Your assignment :: Search the data for the string "induction" and extract every line where it appears.

Given records ::

····················

Lemma set_roles_wf (net : FlowNetwork.t) (node_id : string) (node : Node.t)
    (so si : bool) :
  graph_wf (FlowNetwork.graph net) ->
  Dict.get (Graph.nodes (FlowNetwork.graph net)) node_id = Some node ->
  graph_wf (FlowNetwork.graph (FlowNetwork.set_roles net node_id node so si))
  /\ Graph.get_all_edges
       (FlowNetwork.graph (FlowNetwork.set_roles net node_id node so si))
     = Graph.get_all_edges (FlowNetwork.graph net).
Proof.
  intros H Hget. split; [|reflexivity].
  pose proof (wf_adjacency _ H) as Hadj.
  pose proof (wf_edges_indexed _ H) as Hidx.
  destruct H as [ND Hn Hids He _].
  set (g := FlowNetwork.graph net) in *.
  set (n' := Node.mk (Node.id node) (Node.name node) so si).
  assert (Hkeys : Dict.keys (Dict.set (Graph.nodes g) node_id n')
                  = Dict.keys (Graph.nodes g)).
  { apply keys_set_old. now apply get_Some_key in Hget. }
  assert (Hok : node_ok (node_id, node)).
  { rewrite Forall_forall in Hn. apply Hn. now apply get_In. }
  change (FlowNetwork.graph (FlowNetwork.set_roles net node_id node so si))
    with (Graph.mk (Dict.set (Graph.nodes g) node_id n') (Graph.edges g)
                   (Graph.adjacency_list g)).
  constructor; unfold Graph.get_all_edges in *;
    cbn [Graph.nodes Graph.edges Graph.adjacency_list].
  - now rewrite Hkeys.
  - clear Hkeys Hadj Hidx. revert Hn. generalize (Graph.nodes g).
    intros ns Hn. induction ns as [|[k0 n0] ns IH]; simpl.
    + repeat constructor; apply Hok.
    + inversion Hn as [|? ? H0 Hn']; subst.
      destruct (String.eqb_spec k0 node_id) as [->|_].
      * constructor; [|assumption].
        destruct Hok as (Hi & Hk & Hname). now repeat split.
      * constructor; [assumption | now apply IH].
  - exact Hids.
  - revert He. apply Forall_impl. intros e. unfold edge_ok. now rewrite Hkeys.
  - unfold graph_of. f_equal; [exact Hidx|]. rewrite Hadj.
    assert (Hmap : forall (f : string -> list string) (ns ns' : Dict.t Node.t),
               Dict.keys ns = Dict.keys ns' ->
               map (fun kn => (fst kn, f (fst kn))) ns
               = map (fun kn => (fst kn, f (fst kn))) ns').
    { intros f ns. induction ns as [|[k0 n0] ns IH]; intros [|[k1 n1] ns'] Hk;
        try discriminate; [reflexivity|].
      simpl in *. injection Hk as -> Hk. f_equal. now apply IH. }
    apply Hmap. now rewrite Hkeys.
Qed.

(** ** Removing an edge *)

Lemma filter_all {A} (p : A -> bool) (l : list A) :
  (forall a, In a l -> p a = true) -> filter p l = l.
Proof.
  induction l as [|a l IH]; simpl; intros H; [reflexivity|].
  rewrite (H a) by now left. f_equal. apply IH. intros. apply H. now right.
Qed.

Lemma del_index_edges (es : list Edge.t) (edge_id : string) :
  NoDup (map Edge.id es) ->
  Dict.del (index_edges es) edge_id = index_edges (without_edge edge_id es).
Proof.
  induction es as [|e es IH]; simpl; intros ND; [reflexivity|].
  inversion ND as [|? ? Hn ND']; subst.
  destruct (String.eqb_spec (Edge.id e) edge_id) as [E|N]; simpl.
  - unfold without_edge. rewrite filter_all; [reflexivity|].
    intros e0 He0. apply negb_true_iff, String.eqb_neq. intros E'.
    apply Hn. rewrite E, <- E'. now apply in_map.
  - f_equal. now apply IH.
Qed.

····················

Task result ::
    intros ns Hn. induction ns as [|[k0 n0] ns IH]; simpl.
    { intros f ns. induction ns as [|[k0 n0] ns IH]; intros [|[k1 n1] ns'] Hk;
  induction l as [|a l IH]; simpl; intros H; [reflexivity|].
  induction es as [|e es IH]; simpl; intros ND; [reflexivity|].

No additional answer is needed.